What you are asked to do:
Look below for the line containing "(** ** Rasters and Pillow images *)"; from there through the line containing "images (mode P, as", both lines included, please set down each line exactly and nothing else.

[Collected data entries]
Lemma sanitize_entries_fixed todo :
  Forall (on_field (fun y => sanitized y -> sanitizeForTransport y = Normal y)) todo ->
  Forall (on_field sanitized) todo ->
  forall acc,
    NoDup (keys acc ++ keys todo) -> ~ In "__proto__" (keys todo) ->
    sanitize_entries todo acc = Normal (acc ++ todo)%list.
Proof.
  induction 1 as [|[k x] rest Hx _ IH]; simpl; intros Hs acc Hn Hp.
  - now rewrite app_nil_r.
  - inversion Hs; subst. rewrite Hx by assumption. simpl.
    destruct (String.eqb_spec k "__proto__") as [->|N]; [tauto|].
    rewrite obj_set_fresh.
    + rewrite IH; auto.
      * now rewrite <- app_assoc.
      * unfold keys in *. rewrite map_app. simpl. now rewrite <- app_assoc.
    + apply NoDup_remove_2 in Hn. rewrite in_app_iff in Hn. tauto.
Qed.

Lemma sanitized_fixed y : sanitized y -> sanitizeForTransport y = Normal y.
Proof.
  induction y using value_induction; intros Hs; try reflexivity;
    try (now inversion Hs).
  - inversion Hs; subst. rewrite sanitize_arr.
    rewrite sanitize_slots_fixed; [reflexivity|assumption|].
    now apply on_slot_Forall.
  - rewrite sanitize_obj. inversion Hs; subst.
    + destruct (Transform.constructor_is_Object props); [|reflexivity].
      rewrite sanitize_entries_fixed; [reflexivity|assumption| |assumption|assumption].
      now apply on_field_Forall.
    + now rewrite H1.
Qed.

(** C9.  Sanitizing twice is sanitizing once: where the first pass returns
    a value, a second pass returns that same value; where the first pass
    throws (an invalid date), so does the composition. *)
Theorem sanitizeForTransport_idempotent x :
  (y <- sanitizeForTransport x ;; sanitizeForTransport y) = sanitizeForTransport x.
Proof.
  destruct (sanitizeForTransport x) as [y| |] eqn:E; simpl; [|reflexivity..].
  apply sanitized_fixed. now apply (sanitize_sanitized x).
Qed.

End ResponseFacts.

(* ================================================================== *)
(** ** Properties of the wrapper *)
(* ================================================================== *)

Module WrapperFacts.
Import JS Types WrapperSpec.
Local Open Scope js_scope.

Import JS Types.
Local Open Scope js_scope.

(** *** What decoding can throw *)

Lemma find_property_throws current key : throws_only_errors (find_property current key).
Proof.
  intros x. destruct current; simpl;
    try discriminate; try (intros [= <-]; eexists; reflexivity).
  - destruct (array_index key); [destruct (slot_get _ _); discriminate|].
    destruct (key =? "length"); [discriminate|].
    destruct (lookup key props); discriminate.
  - destruct (lookup key props); discriminate.
Qed.

Lemma assign_throws current key v : throws_only_errors (assign current key v).
Proof.
  intros x. destruct current; simpl;
    try discriminate; try (intros [= <-]; eexists; reflexivity).
  - destruct (array_index key); [discriminate|].
    destruct ((key =? "length") || (key =? "__proto__")); discriminate.
  - destruct (key =? "__proto__"); [discriminate|].
    destruct (negb (has_own key props) && enumerated_before key props);
      discriminate.
Qed.

Lemma bind_throws {A B} (c : completion A) (k : A -> completion B) :
  throws_only_errors c -> (forall a, throws_only_errors (k a)) ->
  throws_only_errors (a <- c ;; k a).
Proof.
  intros Hc Hk x. destruct c as [a| |]; simpl.
  - exact (Hk a x).
  - intros [= <-]. exact (Hc e eq_refl).
  - discriminate.
Qed.
(** The three equations of [re.sub] for a pattern that matches no empty
    text. *)
Lemma sub_hit (p : Re.pattern) repl (s m1 m2 rest : string) :
  Re.re_match p s = Some (m1, m2, rest) -> (m1 ++ m2)%string <> "" ->
  Re.sub p repl s = (repl m1 m2 ++ Re.sub p repl rest)%string.
Proof.
  intros E Hne. pose proof (re_match_splits _ _ _ _ _ E) as Hs.
  unfold Re.sub. destruct s as [|c r].
  - destruct m1; [destruct m2; [now destruct Hne|discriminate]|discriminate].
  - cbn [Re.sub_from]. rewrite E.
    rewrite <- length_append, <- append_assoc in *.
    destruct (m1 ++ m2)%string as [|c' m] eqn:Hm; [congruence|].
    cbn [String.length]. cbn [String.append] in Hs. injection Hs as -> ->.
    now rewrite sub_from_skip.
Qed.

Lemma sub_miss (p : Re.pattern) repl (c : ascii) (r : string) :
  Re.re_match p (String c r) = None ->
  Re.sub p repl (String c r) = String c (Re.sub p repl r).
Proof. intros E. unfold Re.sub. cbn [Re.sub_from]. now rewrite E. Qed.

Section Rewriting.
Variable p : Re.pattern.
Variable repl : string -> string -> string.
Variable occ : string -> string -> string -> Prop.

Hypothesis match_occ : forall s m1 m2 rest,
  Re.re_match p s = Some (m1, m2, rest) ->
  occ s (repl m1 m2) rest /\ (m1 ++ m2)%string <> "".
Hypothesis occ_match : forall s kept rest,
  occ s kept rest ->
  exists m1 m2, Re.re_match p s = Some (m1, m2, rest) /\ repl m1 m2 = kept.

Lemma no_match_no_occ (s : string) :
  Re.re_match p s = None <-> forall kept rest, ~ occ s kept rest.
Proof.
  split.
  - intros E kept rest Ho. apply occ_match in Ho as (m1 & m2 & Ho & _).
    congruence.
  - intros Hn. destruct (Re.re_match p s) as [[[m1 m2] rest]|] eqn:E;
      [|reflexivity].
    destruct (match_occ _ _ _ _ E) as [Ho _]. now destruct (Hn _ _ Ho).
Qed.

Lemma sub_empty : Re.sub p repl "" = "".
Proof.
  unfold Re.sub. cbn [Re.sub_from].
  destruct (Re.re_match p "") as [[[m1 m2] rest]|] eqn:E; [|reflexivity].
  pose proof (re_match_splits _ _ _ _ _ E) as Hs.
  destruct (match_occ _ _ _ _ E) as [_ Hne].
  destruct m1; [destruct m2; [now destruct Hne|discriminate]|discriminate].
Qed.

Lemma sub_rewritten_bounded (n : nat) (s : string) :
  String.length s <= n -> rewritten occ s (Re.sub p repl s).
Proof.
  revert s; induction n as [|n IH]; intros s Hn.
  - destruct s; [|cbn in Hn; lia]. rewrite sub_empty. constructor.
  - destruct s as [|c r]; [rewrite sub_empty; constructor|].
    destruct (Re.re_match p (String c r)) as [[[m1 m2] rest]|] eqn:E.
    + pose proof (re_match_splits _ _ _ _ _ E) as Hs.
      destruct (match_occ _ _ _ _ E) as [Ho Hne].
      rewrite (sub_hit _ _ _ _ _ _ E Hne).
      apply (rewritten_hit occ _ _ rest); [exact Ho|]. apply IH.
      apply (f_equal String.length) in Hs.
      rewrite <- append_assoc, length_append in Hs.
      assert (String.length (m1 ++ m2) <> 0).
      { destruct (m1 ++ m2)%string; [congruence | discriminate]. }
      cbn [String.length] in *. lia.
    + rewrite (sub_miss _ _ _ _ E). apply rewritten_copy.
      * now apply no_match_no_occ.
      * apply IH. cbn in Hn. lia.
Qed.

Lemma sub_rewritten (s : string) : rewritten occ s (Re.sub p repl s).
Proof. now apply (sub_rewritten_bounded (String.length s)). Qed.

Lemma rewritten_sub (s out : string) :
  rewritten occ s out -> out = Re.sub p repl s.
Proof.
  induction 1 as [|s kept rest out Ho Hr IH|c r out Hn Hr IH].
  - now rewrite sub_empty.
  - apply occ_match in Ho as (m1 & m2 & E & <-).
    destruct (match_occ _ _ _ _ E) as [_ Hne].
    rewrite (sub_hit _ _ _ _ _ _ E Hne). now rewrite IH.
  - apply no_match_no_occ in Hn. rewrite (sub_miss _ _ _ _ Hn). now rewrite IH.
Qed.

Lemma sub_unchanged (s : string) :
  occurs_nowhere occ s -> Re.sub p repl s = s.
Proof.
  induction s as [|c r IH]; intros Hn; [apply sub_empty|].
  assert (E : Re.re_match p (String c r) = None).
  { apply no_match_no_occ. intros kept rest. now apply (Hn "" (String c r)). }
  rewrite (sub_miss _ _ _ _ E). f_equal. apply IH.
  intros pre suf kept rest ->. now apply (Hn (String c pre) suf).
Qed.

End Rewriting.

(* ================================================================= *)
(** ** The two patterns of [clean_smiles] *)

Lemma char_le_iff (a b : ascii) :
  Re.char_le a b = true <-> nat_of_ascii a <= nat_of_ascii b.
Proof. unfold Re.char_le. apply Nat.leb_le. Qed.
(** * Feathered crop (cutter.py): a shallow embedding and its properties

    The development follows [src/cutter.py]: the function
    [create_feathered_image] (crop, mask construction, alpha compositing)
    and the batch driver [process].

    Pillow is an external library.  Its operations are modelled after its
    documented behaviour: [Image.crop] rounds a float box with Python's
    [round], refuses a box beyond the decompression-bomb limit or the C
    [int] range, and fills what lies outside the source with the zero
    pixel of the image's mode (where the C core's own arithmetic would
    leave the [int] range the model yields no image); [ImageDraw] boxes
    include both end points and are refused with [ValueError] when the
    second point lies before the first; [putalpha] needs a mask of the
    image's size.  The pixels of an ellipse are left to a [Rasterizer]. *)

From Stdlib Require Import ZArith QArith Qpower Qround Qreduction Qabs Lia Lqa Ascii String.
From stdpp Require Import gmap strings list.

(** ** Python floats

    A Python float is an IEEE binary64 number.  Finite floats are
    rationals, so a float is a [Q]; every operation computes the exact
    rational and rounds it to the nearest binary64 value, ties to the even
    significand ([b64]).  Results beyond the binary64 range (above
    [2^1024]) are not modelled. *)
Module Float.
Local Open Scope Q_scope.

(** [binade q] is [floor (log2 q)] for [q > 0]. *)
Definition binade (q : Q) : Z :=
  let d := (Z.log2 (Qnum q) - Z.log2 (Zpos (Qden q)))%Z in
  if Qle_bool (2 ^ d) q then d else (d - 1)%Z.

(** Nearest integer, ties to even: Python's [round] on a float. *)
Definition rne (q : Q) : Z :=
  let f := Qfloor q in
  match Qcompare (q - inject_Z f) (1 # 2) with
  | Lt => f
  | Gt => (f + 1)%Z
  | Eq => if Z.even f then f else (f + 1)%Z
  end.

(** Spacing of binary64 around [q > 0]: 53 significant bits, and the
    fixed spacing [2^-1074] of the subnormal range. *)
Definition ulp_exp (q : Q) : Z := (Z.max (binade q) (-1022) - 52)%Z.

Definition round_pos (q : Q) : Q :=
  inject_Z (rne (q / 2 ^ ulp_exp q)) * 2 ^ ulp_exp q.

Definition b64 (q : Q) : Q :=
  let r := Qred q in
  Qred match Qcompare r 0 with
       | Eq => 0
       | Gt => round_pos r
       | Lt => - round_pos (- r)
       end.

(** [float(n)], [a / b] on two ints (correctly rounded), [x * y],
    [x + y], [int(x)] (truncation) and [round(x)]. *)
Definition of_int (n : Z) : Q := b64 (inject_Z n).
Definition true_div (a b : Z) : Q := b64 (inject_Z a / inject_Z b).
Definition mul (x y : Q) : Q := b64 (x * y).
Definition add (x y : Q) : Q := b64 (x + y).
Definition py_int (x : Q) : Z := Z.quot (Qnum x) (Zpos (Qden x)).
Definition py_round (x : Q) : Z := rne x.

End Float.

Local Open Scope Z_scope.

(** ** Rasters and Pillow images *)

Record Raster (P : Type) : Type := mkRaster {
  width : Z;
  height : Z;
  px : Z -> Z -> P
}.
Arguments mkRaster {P} _ _ _.
Arguments width {P} _.
Arguments height {P} _.
Arguments px {P} _ _ _.

Definition inside {P} (r : Raster P) (x y : Z) : bool :=
  (0 <=? x) && (x <? width r) && (0 <=? y) && (y <? height r).

Definition getpixel {P} (r : Raster P) (x y : Z) : option P :=
  if inside r x y then Some (px r x y) else None.

Record rgb : Type := RGB { rgb_r : Z; rgb_g : Z; rgb_b : Z }.
Record rgba : Type := RGBA { red : Z; green : Z; blue : Z; alpha : Z }.

(** The image modes the model covers: 8-bit grey, RGB, RGBA and palette
    images (mode P, as GIF and 8-bit PNG files open).  A palette image
    holds indices; its palette gives every index its colour and, through
    the file's transparency entry, its alpha. *)
Inductive Image : Type :=
  | ImL (r : Raster Z)
  | ImRGB (r : Raster rgb)
  | ImRGBA (r : Raster rgba)
  | ImP (r : Raster Z) (palette : Z -> rgba).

Answer area:
(** ** Rasters and Pillow images *)

Record Raster (P : Type) : Type := mkRaster {
  width : Z;
  height : Z;
  px : Z -> Z -> P
}.
Arguments mkRaster {P} _ _ _.
Arguments width {P} _.
Arguments height {P} _.
Arguments px {P} _ _ _.

Definition inside {P} (r : Raster P) (x y : Z) : bool :=
  (0 <=? x) && (x <? width r) && (0 <=? y) && (y <? height r).

Definition getpixel {P} (r : Raster P) (x y : Z) : option P :=
  if inside r x y then Some (px r x y) else None.

Record rgb : Type := RGB { rgb_r : Z; rgb_g : Z; rgb_b : Z }.
Record rgba : Type := RGBA { red : Z; green : Z; blue : Z; alpha : Z }.

(** The image modes the model covers: 8-bit grey, RGB, RGBA and palette
    images (mode P, as GIF and 8-bit PNG files open).  A palette image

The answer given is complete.